Each module has a single responsibility. The CSV parser doesn't know about authentication. The publisher doesn't know about file parsing. The rate limiter is its own subsystem with its own logic. This makes testing easier (you can test each piece independently), makes the code more maintainable (changes to one part don't ripple through everything), and makes it easier to add new features without breaking existing ones.

The TID Generation System

TIDs (Timestamp Identifiers) are ATProto's primary key system. They're 13-character base-32 encoded strings that embed a timestamp, allowing records to naturally sort chronologically. Getting TID generation right was critical because if you screw it up, your records end up out of order or you get collisions.

The naive approach is to just convert each track's timestamp to a TID. But this has problems:

1. Collision risk.

If two tracks have the same timestamp (down to the millisecond), they'll generate the same TID. That's a collision. One of them won't import.

2. Non-monotonic TIDs.

If you're processing tracks out of order (say, because you're batching them), you might generate TIDs that don't sort correctly.

Malachite solves this with a TID clock that guarantees monotonicity. Even if you feed it timestamps out of order, it ensures that each generated TID is strictly greater than the previous one. It maintains state across calls, detects when you're trying to generate a TID that would be too old, and adjusts accordingly. The state is persisted to disk, so even if you stop and restart the import, the monotonicity guarantee holds.

This is one of those things that's invisible when it works correctly and catastrophic when it doesn't. Getting it right meant diving deep into the ATProto TID spec, understanding the bit layout, figuring out how to maintain order guarantees, and testing it extensively with edge cases.

The Rate Limiting Subsystem

Rate limiting deserved its own subsystem because it's complicated and critical. Get it wrong and you can take down your PDS for everyone. Get it right and imports just work without anyone thinking about it.

The system works like this:

1. Calculate daily limit.

Take the PDS limit (10,000 records/day), apply safety margin (75% by default = 7,500 records/day).

2. Determine if multi-day import is needed.
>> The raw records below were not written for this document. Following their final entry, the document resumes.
(** With memory to spare, the loop of lines 97-100 fills the cells in the
    order of the expansions. *)
Lemma normalize_for_runs expansions n h :
  oom_after h = None →
  (n ≤ length expansions)%nat →
  Z.of_nat n < SIZE_MAX →
  ∀ d i, (i + d = n)%nat →
    normalize_for d expansions (Z.of_nat n) (Z.of_nat i)
      ((Some <$> (c_str <$> take i expansions)) ++ replicate (n - i) None) h
    = (Ret (Some <$> (c_str <$> take n expansions)), h).
Proof.
  intros Hmem Hn Hsize.
  induction d as [|d IH]; intros i Hi; cbn [normalize_for].
  - replace i with n by lia. rewrite Z.ltb_irrefl, Nat.sub_diag. cbn.
    rewrite app_nil_r. reflexivity.
  - destruct (Z.ltb_spec (Z.of_nat i) (Z.of_nat n)) as [_|]; [|lia].
    rewrite Nat2Z.id.
    destruct (lookup_lt_is_Some_2 expansions i) as [e He]; [lia|].
    unfold bind at 1. rewrite He. cbn [lift ret].
    unfold bind at 1. unfold cstring_to_text, bind at 1.
    rewrite may_alloc_plenty by exact Hmem. cbn [ret].
    replace (n - i)%nat with (S (n - S i)) by lia.
    assert (Hlen : length (c_str <$> take i expansions) = i)
      by (rewrite length_fmap, length_take; lia).
    unfold bind at 1.
    rewrite <- Hlen at 3. rewrite store_at_filled. cbn [lift ret].
    rewrite <- fmap_snoc, <- (take_S_r _ _ _ He).
    rewrite to_size_t_small by lia.
    replace (Z.of_nat i + 1) with (Z.of_nat (S i)) by lia.
    apply IH. lia.
Qed.

Lemma construct_array_filled {A} (l : list A) h :
  oom_after h = None →
  construct_array (Some <$> l) (Z.of_nat (length l)) h = (Ret l, h).
Proof.
  intros Hmem. unfold construct_array, bind.
  rewrite may_alloc_plenty by exact Hmem.
  rewrite length_fmap, Z.ltb_irrefl, Nat2Z.id.
  rewrite take_ge by (rewrite length_fmap; lia).
  rewrite (mapM_fmap_Some id Some l) by reflexivity. reflexivity.
Qed.

Lemma postal_normalize_runs lp address h expansions arr_nelems :
  lp_expand_address lp (address ++ [NUL]) = (expansions, arr_nelems) →
  0 ≤ arr_nelems ≤ Z.of_nat (length expansions) →
  8 * arr_nelems ≤ MaxAllocSize →
  oom_after h = None →
  postal_normalize lp address h
  = (Ret (c_str <$> take (Z.to_nat arr_nelems) expansions),
     Host None (ext_calls h ++ [Ev_expand_address; Ev_expansion_array_destroy])).
Proof.
  intros Hexp Hcount Hfit Hmem. destruct h as [o calls]. cbn in Hmem. subst o.
  unfold MaxAllocSize in Hfit.
  assert (HSM : SIZE_MAX = 18446744073709551615) by reflexivity.
  unfold postal_normalize, text_to_cstring, libpostal_expand_address.
  cbn [bind may_alloc oom_after ret log_call ext_calls]. rewrite Hexp.
  rewrite to_size_t_small by lia.
  unfold palloc. destruct (Z.leb_spec (8 * arr_nelems) MaxAllocSize) as [_|];
    [|unfold MaxAllocSize in *; lia].
  cbn [bind may_alloc oom_after ret get_typlenbyvalalign_TEXTOID].
  replace (8 * arr_nelems / 8) with arr_nelems
    by (rewrite (Z.mul_comm 8), Z.div_mul; lia).
  pose proof (normalize_for_runs expansions (Z.to_nat arr_nelems)
                (Host None (calls ++ [Ev_expand_address]))
                eq_refl ltac:(lia) ltac:(lia) (Z.to_nat arr_nelems) O eq_refl)
    as Hloop.
  rewrite Z2Nat.id, Nat.sub_0_r in Hloop by lia.
  change ((Some <$> (c_str <$> take 0 expansions)) ++ ?r) with r in Hloop.
  change (Z.of_nat 0) with 0 in Hloop.
  rewrite (bind_Ret _ _ _ _ _ Hloop).
  pose proof (construct_array_filled
                (c_str <$> take (Z.to_nat arr_nelems) expansions)
                (Host None (calls ++ [Ev_expand_address])) eq_refl) as Harr.
  rewrite length_fmap, length_take, Nat.min_l, Z2Nat.id in Harr by lia.
  rewrite (bind_Ret _ _ _ _ _ Harr).
  unfold libpostal_expansion_array_destroy, log_call, bind, ret.
  cbn [oom_after ext_calls]. rewrite <- app_assoc. reflexivity.
Qed.

Lemma parse_for_done fuel parsed i strbuf :
  num_components parsed ≤ i → parse_for fuel parsed i strbuf = ret strbuf.
Proof.
  intros Hi. destruct fuel; cbn [parse_for];
    destruct (Z.ltb_spec i (num_components parsed)); (lia || reflexivity).
Qed.

End marshaler_facts.

Section budget_facts.

Lemma budget_free_ret {A} (a : A) : budget_free (ret a).
Proof. intros h b h' [= <- <-]. reflexivity. Qed.

Lemma budget_free_raise {A} f : budget_free (@raise A f).
Proof. intros h b h' [=]. Qed.

Lemma budget_free_lift {A} (o : option A) : budget_free (lift o).
Proof. destruct o; [apply budget_free_ret | apply budget_free_raise]. Qed.

Lemma budget_free_may_alloc : budget_free may_alloc.
Proof. intros [[[|n]|] calls] b h' [= <- <-]; reflexivity. Qed.

Lemma budget_free_log_call e : budget_free (log_call e).
Proof. intros h b h' [= <- <-]. reflexivity. Qed.

Lemma budget_free_bind {A B} (m : M A) (k : A → M B) :
  budget_free m → (∀ a, budget_free (k a)) → budget_free (bind m k).
Proof.
  intros Hm Hk h b h'. unfold bind. specialize (Hm h).
  destruct (m h) as [[a|f] h1]; [|intros [=]].
  intros Hrun. rewrite (Hm a h1 eq_refl). exact (Hk a h1 b h' Hrun).
Qed.

#[local] Hint Resolve budget_free_ret budget_free_raise budget_free_lift
  budget_free_may_alloc budget_free_log_call : budget.
#[local] Hint Extern 2 (budget_free (bind _ _)) =>
  apply budget_free_bind; [|intros ?] : budget.
#[local] Hint Extern 2 (budget_free (if ?b then _ else _)) => destruct b : budget.
#[local] Hint Extern 2 (budget_free (let (_, _) := ?p in _)) =>
  destruct p : budget.

Lemma budget_free_palloc {A} elt_size size :
  budget_free (@palloc A elt_size size).
Proof. unfold palloc, elog_ERROR. auto with budget. Qed.

Lemma budget_free_normalize_for fuel expansions n : ∀ i arr_elems,
  budget_free (normalize_for fuel expansions n i arr_elems).
Proof.
  induction fuel as [|fuel IH]; intros i arr_elems; cbn [normalize_for];
    unfold cstring_to_text; auto 10 with budget.
Qed.

Lemma budget_free_postal_normalize lp address :
  budget_free (postal_normalize lp address).
Proof.
  pose proof (@budget_free_palloc text).
  pose proof budget_free_normalize_for.
  unfold postal_normalize, text_to_cstring, libpostal_expand_address,
    get_typlenbyvalalign_TEXTOID, construct_array,
    libpostal_expansion_array_destroy.
  auto 12 with budget.
Qed.

End budget_facts.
If your import exceeds the daily limit, calculate how many days you'll need.

3. Calculate optimal batch parameters.

Given the daily limit and the need to spread records evenly throughout the day, calculate batch size and delay between batches.
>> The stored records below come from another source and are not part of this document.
(** * execvpe.c: an environment-scoped process launcher and its fork/exec/wait driver

    The C file defines [execvpe], which swaps the process-wide [environ]
    pointer, delegates to the platform's [execvp] and puts the pointer back
    when [execvp] returns, and a [main] that forks, runs [execvpe] in the
    child and waits for it in the parent.

    The program is embedded as a finite tree of the operations it performs
    on its process (reads and writes of [environ], calls into libc and the
    kernel).  An interpreter gives the tree its meaning over an explicit
    process state and an explicit platform, and records the operations it
    executed, in order. *)

From stdpp Require Import base option list gmap strings pretty.
From Stdlib Require Import ZArith Lia.

Local Open Scope Z_scope.
Local Open Scope string_scope.

(** ** Process state *)

(** Addresses.  A [char **] is the address of an array of [char *]. *)
Abbreviation ptr := Z (only parsing).

(** A [char *] that is either [NULL] or points to an immutable string. *)
Abbreviation cstr := (option string) (only parsing).

Record State : Type := mkState {
  environ : ptr;                  (* extern char **environ; *)
  heap : gmap Z (list cstr);      (* the arrays of char* of the process *)
  stack_top : ptr;                (* where the next automatic array goes *)
  errno : Z                       (* libc's error number *)
}.

Definition set_environ (p : ptr) (s : State) : State :=
  {| environ := p; heap := heap s; stack_top := stack_top s; errno := errno s |}.

Definition set_errno (e : Z) (s : State) : State :=
  {| environ := environ s; heap := heap s; stack_top := stack_top s; errno := e |}.

Definition push_array (init : list cstr) (s : State) : State :=
  {| environ := environ s;
     heap := <[stack_top s := init]> (heap s);
     stack_top := stack_top s + 1;
     errno := errno s |}.

(** ** The platform: what the headers and libc provide *)

Record Platform : Type := mkPlatform {
  (* <paths.h> *)
  _PATH_DEFPATH : string;
  (* <wait.h> *)
  WIFEXITED : Z -> bool;
  WEXITSTATUS : Z -> Z;
  (* execvp(file, argv) in a given process state: [None] when the image is
     replaced (the call does not return), [Some (r, e)] when it returns [r]
     with errno set to [e]. *)
  execvp : string -> ptr -> State -> option (Z * Z);
  (* fork(): the value returned in this process, and errno afterwards. *)
  fork : State -> Z * Z;
  (* wait(&status): the value returned, the status stored, errno afterwards. *)
  wait : State -> Z * Z * Z;
  (* strerror, as used by perror. *)
  strerror : Z -> string
}.

(** ** Operations of a process and programs over them *)

Inductive procE : Type -> Type :=
| GetEnviron : procE ptr                          (* read environ *)
| SetEnviron (p : ptr) : procE unit               (* environ = p *)
| Execvp (file : string) (argv : ptr) : procE Z
| Fork : procE Z
| Wait : procE (Z * Z)                            (* (result, status) *)
| Printf (text : string) : procE unit
| Perror (msg : string) : procE unit
| Alloca (init : list cstr) : procE ptr.          (* char *a[] = {...}; *)

Inductive prog (R : Type) : Type :=
| Ret (r : R)
| Vis {X : Type} (e : procE X) (k : X -> prog R).

Arguments Ret {R} r.
Arguments Vis {R X} e k.

Fixpoint bind {A B : Type} (p : prog A) (f : A -> prog B) : prog B :=
  match p with
  | Ret a => f a
  | Vis e k => Vis e (fun x => bind (k x) f)
  end.

Definition trigger {X : Type} (e : procE X) : prog X := Vis e Ret.

(** [prog] is a monad; programs are written with stdpp's notations
    [x ← p; k] and [p;; k]. *)
#[global] Instance prog_ret : MRet prog := @Ret.
#[global] Instance prog_bind : MBind prog := fun A B f p => bind p f.

(** ** What an execution leaves behind *)

Inductive action : Type :=
| ARead (v : ptr)                                   (* environ was read as v *)
| AWrite (v : ptr)                                  (* environ = v *)
| AExecvp (file : string) (argv env : ptr) (r : option Z)
    (* execvp(file, argv) was called while environ was env; it returned r,
       or did not return *)
| AFork (pid : Z)
| AWait (r status : Z)
| AStdout (text : string)
    (* printf produced text for standard output; stdio passes it on at
       once or holds it in its buffer until the process exits *)
| AStderr (text : string)                      (* perror wrote text *)
| AAlloca (p : ptr) (init : list cstr).

Inductive outcome (R : Type) : Type :=
| Returned (r : R) (s : State) (t : list action)
    (* control came back with r, in state s, after the actions t *)
| Replaced (s : State) (t : list action).
    (* the process image was replaced in state s, after the actions t;
       nothing of the program runs any more *)

Arguments Returned {R} r s t.
Arguments Replaced {R} s t.

Definition trace {R : Type} (o : outcome R) : list action :=
  match o with Returned _ _ t => t | Replaced _ t => t end.

Definition after {R : Type} (a : action) (o : outcome R) : outcome R :=
  match o with
  | Returned r s t => Returned r s (a :: t)
  | Replaced s t => Replaced s (a :: t)
  end.

Definition newline : string := String (Ascii.ascii_of_nat 10) "".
4. Adjust dynamically during import.

Monitor success/failure rates. Speed up if things are going well (consecutive successes). Slow down and reduce batch size if you hit rate limits (exponential backoff).

5. Handle multi-day pauses gracefully.

If the import spans multiple days, pause for 24 hours between days, preserve state so it can resume.
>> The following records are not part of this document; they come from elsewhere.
(** What the last steps of both jobs leave in the store: the items of the
    formatted events, whatever the clock says, or the old document when
    one of the steps raises. *)
Lemma write_events_run (events : list json) :
  ∃ r : option (gmap string json),
    (∀ m, r = Some m → ∀ k ev, m !! k = Some ev → getitem ev "id" = Ok (JStr k)) ∧
    ∀ (today_str timestamp : string) (d : option event_doc),
    ∃ n,
      catch_all
        (today_count ← lift (count_today today_str events);
         events_dict ← lift (events_by_id events ∅);
         io_modify (λ _, Some {| items := events_dict;
                                todayCount := today_count;
                                lastUpdated := timestamp |})) d
      = (Ok (),
         match r with
         | Some m => Some {| items := m; todayCount := n;
                             lastUpdated := timestamp |}
         | None => d
         end).
Proof.
  destruct (count_today "" events) as [n0|x0] eqn:E0.
  - destruct (events_by_id events ∅) as [m|x] eqn:Em.
    + exists (Some m). split.
      * intros m' [= <-]. by apply (events_by_id_keys events ∅ m Em).
      * intros today_str timestamp d.
        pose proof (count_today_indep "" today_str events) as Hc.
        rewrite E0 in Hc. destruct Hc as [n Hn]. exists n.
        job_step Hn. by rewrite catch_all_lift_bind.
    + exists None. split; [done |]. intros today_str timestamp d.
      pose proof (count_today_indep "" today_str events) as Hc.
      rewrite E0 in Hc. destruct Hc as [n Hn]. exists n.
      job_step Hn. by rewrite catch_all_lift_bind.
  - exists None. split; [done |]. intros today_str timestamp d.
    pose proof (count_today_indep "" today_str events) as Hc.
    rewrite E0 in Hc. destruct Hc as [x Hx]. exists 0%nat.
    by job_step Hx.
Qed.

Section StoredItems.
Context {rt : PyRuntime}.

(** The items a calendar cycle stores are a function of the upstream
    answers alone. *)
Lemma get_calendar_events_run (page1 page2 : result json) :
  ∃ r : option (gmap string json),
    (∀ m, r = Some m → ∀ k ev, m !! k = Some ev → getitem ev "id" = Ok (JStr k)) ∧
    ∀ (today_str timestamp : string) (d : option event_doc),
    ∃ n,
      CalendarEvents.get_calendar_events page1 page2 today_str timestamp d
      = (Ok (),
         match r with
         | Some m => Some {| items := m; todayCount := n;
                             lastUpdated := timestamp |}
         | None => d
         end).
Proof.
  unfold CalendarEvents.get_calendar_events.
  destruct (CalendarEvents.fetch_localist_events page1 page2)
    as [raw_events|x] eqn:Ef.
  2: { exists None. split; [done |]. intros. exists 0%nat.
       by rewrite catch_all_lift_bind. }
  destruct (py_iter raw_events) as [raw_items|x] eqn:Ei.
  2: { exists None. split; [done |]. intros. exists 0%nat.
       rewrite catch_all_lift_bind. by job_step Ei. }
  destruct (map_result CalendarEvents.format_event raw_items)
    as [events|x] eqn:Em.
  2: { exists None. split; [done |]. intros. exists 0%nat.
       rewrite catch_all_lift_bind. job_step Ei. by job_step Em. }
  destruct events as [|e events].
  { exists None. split; [done |]. intros. exists 0%nat.
    rewrite catch_all_lift_bind. job_step Ei. by job_step Em. }
  destruct (write_events_run (e :: events)) as (r & Hkeys & Hrun).
  exists r. split; [done |]. intros today_str timestamp d.
  destruct (Hrun today_str timestamp d) as [n Hn]. exists n.
  rewrite catch_all_lift_bind. job_step Ei. by job_step Em.
Qed.

(** The same for an organization cycle. *)
Lemma get_organization_events_run (events_response orgs_response : result json) :
  ∃ r : option (gmap string json),
    (∀ m, r = Some m → ∀ k ev, m !! k = Some ev → getitem ev "id" = Ok (JStr k)) ∧
    ∀ (today_str timestamp : string) (d : option event_doc),
    ∃ n,
      OrganizationEvents.get_organization_events events_response orgs_response
        today_str timestamp d
      = (Ok (),
         match r with
         | Some m => Some {| items := m; todayCount := n;
                             lastUpdated := timestamp |}
         | None => d
         end).
Proof.
  unfold OrganizationEvents.get_organization_events.
  destruct (OrganizationEvents.fetch_engage_events events_response)
    as [raw_events|x] eqn:Ef.
  2: { exists None. split; [done |]. intros. exists 0%nat.
       by rewrite catch_all_lift_bind. }
  destruct (py_len raw_events) as [len|x] eqn:El.
  2: { exists None. split; [done |]. intros. exists 0%nat.
       rewrite catch_all_lift_bind. by job_step El. }
  destruct (truthy raw_events) eqn:Et.
  2: { exists None. split; [done |]. intros. exists 0%nat.
       rewrite catch_all_lift_bind. job_step El. by rewrite Et. }
  destruct (py_iter raw_events) as [raw_items|x] eqn:Ei.
  2: { exists None. split; [done |]. intros. exists 0%nat.
       rewrite catch_all_lift_bind. job_step El. rewrite Et. cbn [negb].
       by job_step Ei. }
  destruct (OrganizationEvents.collect_org_ids raw_items [])
    as [org_ids|x] eqn:Eo.
  2: { exists None. split; [done |]. intros. exists 0%nat.
       rewrite catch_all_lift_bind. job_step El. rewrite Et. cbn [negb].
       job_step Ei. by job_step Eo. }
  destruct (map_result
              (λ item, OrganizationEvents.format_event item
                 (OrganizationEvents.fetch_organization_names org_ids orgs_response))
              raw_items) as [events|x] eqn:Em.
  2: { exists None. split; [done |]. intros. exists 0%nat.
       rewrite catch_all_lift_bind. job_step El. rewrite Et. cbn [negb].
       job_step Ei. job_step Eo. by job_step Em. }
  destruct (write_events_run events) as (r & Hkeys & Hrun).
  exists r. split; [done |]. intros today_str timestamp d.
  destruct (Hrun today_str timestamp d) as [n Hn]. exists n.
  rewrite catch_all_lift_bind. job_step El. rewrite Et. cbn [negb].
  job_step Ei. job_step Eo. by job_step Em.
Qed.

End StoredItems.

Section Idempotence.
Context {rt : PyRuntime}.

Lemma run_twice_same_items (job : string → string → io (option event_doc) unit) :
  (∃ r : option (gmap string json),
     ∀ today_str timestamp d, ∃ n,
       job today_str timestamp d
       = (Ok (),
          match r with
          | Some m => Some {| items := m; todayCount := n;
                              lastUpdated := timestamp |}
          | None => d
          end)) →
  ∀ today1 timestamp1 today2 timestamp2 d,
    items <$> (job today2 timestamp2 (job today1 timestamp1 d).2).2
    = items <$> (job today1 timestamp1 d).2.
Proof.
  intros (r & Hrun) today1 timestamp1 today2 timestamp2 d.
  destruct (Hrun today1 timestamp1 d) as [n1 ->]. cbn [snd].
  destruct r as [m|].
  - by destruct (Hrun today2 timestamp2
                   (Some {| items := m; todayCount := n1;
                            lastUpdated := timestamp1 |})) as [n2 ->].
  - by destruct (Hrun today2 timestamp2 d) as [n2 ->].
Qed.

(** C7: an event job that runs twice on the same upstream answers leaves
    the same items map after the second run as after the first, whatever
    the two clocks say and whatever was stored before; the items are a
    function of the upstream answers alone and every event sits under its
    own id.  The id of an event is the source tag, "localist_" or
    "engage_", followed by the upstream id. *)
Theorem event_jobs_idempotent :
  (∀ page1 page2 today1 timestamp1 today2 timestamp2 d,
     items <$> (CalendarEvents.get_calendar_events page1 page2 today2 timestamp2
                  (CalendarEvents.get_calendar_events page1 page2
                     today1 timestamp1 d).2).2
     = items <$> (CalendarEvents.get_calendar_events page1 page2
                    today1 timestamp1 d).2) ∧
  (∀ events_response orgs_response today1 timestamp1 today2 timestamp2 d,
     items <$> (OrganizationEvents.get_organization_events
                  events_response orgs_response today2 timestamp2
                  (OrganizationEvents.get_organization_events
                     events_response orgs_response today1 timestamp1 d).2).2
     = items <$> (OrganizationEvents.get_organization_events
                    events_response orgs_response today1 timestamp1 d).2) ∧
  (∀ page1 page2,
     ∃ r : option (gmap string json),
       (∀ m, r = Some m →
             ∀ k ev, m !! k = Some ev → getitem ev "id" = Ok (JStr k)) ∧
       ∀ today_str timestamp d, ∃ n,
         CalendarEvents.get_calendar_events page1 page2 today_str timestamp d
         = (Ok (),
            match r with
            | Some m => Some {| items := m; todayCount := n;
                                lastUpdated := timestamp |}
            | None => d
            end)) ∧
  (∀ events_response orgs_response,
     ∃ r : option (gmap string json),
       (∀ m, r = Some m →
             ∀ k ev, m !! k = Some ev → getitem ev "id" = Ok (JStr k)) ∧
       ∀ today_str timestamp d, ∃ n,
         OrganizationEvents.get_organization_events events_response orgs_response
           today_str timestamp d
         = (Ok (),
            match r with
            | Some m => Some {| items := m; todayCount := n;
                                lastUpdated := timestamp |}
            | None => d
            end)) ∧
  (∀ item ev,
     CalendarEvents.format_event item = Ok ev →
     ∃ id,
       (e ← dict_get item "event" (JObj []); dict_get e "id" (JStr "")) = Ok id ∧
       getitem ev "id" = Ok (JStr ("localist_" +:+ py_str id))) ∧
  (∀ item org_map ev,
     OrganizationEvents.format_event item org_map = Ok ev →
     ∃ id,
       dict_get item "id" (JStr "") = Ok id ∧
       getitem ev "id" = Ok (JStr ("engage_" +:+ py_str id))).
Proof.
  split_and!.
  - intros page1 page2.
    apply (run_twice_same_items
             (CalendarEvents.get_calendar_events page1 page2)).
    destruct (get_calendar_events_run page1 page2) as (r & _ & Hrun). eauto.
  - intros events_response orgs_response.
    apply (run_twice_same_items
             (OrganizationEvents.get_organization_events
                events_response orgs_response)).
    destruct (get_organization_events_run events_response orgs_response)
      as (r & _ & Hrun). eauto.
  - apply get_calendar_events_run.
  - apply get_organization_events_run.
  - intros item ev Hf. unfold CalendarEvents.format_event in Hf.
    cbv zeta in Hf. inv_bind Hf. subst ev.
    match goal with
    | He : dict_get item "event" _ = Ok ?e,
      Hi : dict_get ?e "id" _ = Ok ?id |- _ =>
        exists id; rewrite He; simpl; rewrite Hi
    end.
    done.
  - intros item org_map ev Hf. unfold OrganizationEvents.format_event in Hf.
    cbv zeta in Hf. inv_bind Hf. subst ev.
    match goal with
    | Hi : dict_get item "id" _ = Ok ?id |- _ => exists id
    end.
    done.
Qed.

End Idempotence.

Lemma event_jobs_idempotent_witness :
  CalendarEvents.format_event (H := TestRuntime.runtime) Samples.calendar_item
  = Ok (Samples.ok_or_null
          (CalendarEvents.format_event (H := TestRuntime.runtime)
             Samples.calendar_item)) ∧
  ∃ id,
    (e ← dict_get Samples.calendar_item "event" (JObj []);
     dict_get e "id" (JStr "")) = Ok id ∧
    getitem (Samples.ok_or_null
               (CalendarEvents.format_event (H := TestRuntime.runtime)
                  Samples.calendar_item)) "id"
    = Ok (JStr ("localist_" +:+ py_str (PyRuntime := TestRuntime.runtime) id)).
Proof.
  assert (Hf : CalendarEvents.format_event (H := TestRuntime.runtime)
                 Samples.calendar_item
               = Ok (Samples.ok_or_null
                       (CalendarEvents.format_event (H := TestRuntime.runtime)
                          Samples.calendar_item))) by reflexivity.
  split; [exact Hf |].
  exact (proj1 (proj2 (proj2 (proj2 (proj2
           (event_jobs_idempotent (rt := TestRuntime.runtime))))))
           Samples.calendar_item _ Hf).
Defined.

(** Both jobs on samples: the first run replaces the document, the second
    run, at another time, stores the same items. *)
Example event_jobs_samples :
  let page := Ok (JObj [("events", JArr [Samples.calendar_item;
                                         Samples.calendar_item_repeated_type])]) in
  let run1 :=
    (CalendarEvents.get_calendar_events (H := TestRuntime.runtime) page page
       "2024-05-01" "2024-05-01 09:00:00 AM" None).2 in
  let run2 :=
    (CalendarEvents.get_calendar_events (H := TestRuntime.runtime) page page
       "2024-05-02" "2024-05-02 09:00:00 AM" run1).2 in
  (dom <$> (items <$> run1)) = Some {[ "localist_4711"; "localist_4712" ]} ∧
  items <$> run2 = items <$> run1 ∧
  todayCount <$> run1 = Some 1%nat ∧
  todayCount <$> run2 = Some 0%nat ∧
  let answer := Ok (JObj [("items", JArr [Samples.engage_item])]) in
  let orgs := Ok (JObj [("items", JArr [])]) in
  (dom <$> (items <$>
     (OrganizationEvents.get_organization_events (H := TestRuntime.runtime)
        answer orgs "2024-05-02" "2024-05-02 09:00:00 AM" None).2))
  = Some {[ "engage_99" ]}.
Proof. vm_compute. split_and!; reflexivity. Qed.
The adaptive component is important. The tool starts conservatively (100 records per batch, 2 seconds between batches) and adjusts based on what actually happens. If the server's fast and responsive, it speeds up. If you hit a rate limit, it backs off aggressively. This means the tool is never blindly hammering the API – it's responding to feedback.

The Credential Storage System

Malachite can optionally save your credentials for convenience. This needed to be done carefully because storing passwords, even encrypted, is security-sensitive.

The approach:

1. Machine-specific encryption.

The encryption key is derived from your hostname and username using PBKDF2 with 100,000 iterations. This means the encrypted credentials only work on your machine. Copy the file to another computer and it won't decrypt.

2. AES-256-GCM.

Industry-standard authenticated encryption. Not just encrypted, but authenticated – if someone tampers with the file, decryption fails.

3. Proper file permissions.

On Unix systems, the credentials file is chmod 600 (readable only by owner). On Windows, well, Windows file permissions are their own special circle of hell, but we do what we can.

4. Optional.

You never have to save credentials. You can always just type them in each time. The storage is purely for convenience.

This is one of those features where you have to think carefully about threat models. The goal isn't to protect against nation-state adversaries – if that's your threat model, you shouldn't be storing credentials locally at all. The goal is to protect against casual compromise (someone steals your laptop) while providing convenience for normal use.

Data Formats and Lexicons

The record format follows the fm.teal.alpha.feed.play lexicon. Each scrobble becomes a play record with track name, artists (as an array, because songs can have multiple artists, obviously), timestamp in ISO 8601 format, and optionally things like MusicBrainz IDs, album names, and origin URLs.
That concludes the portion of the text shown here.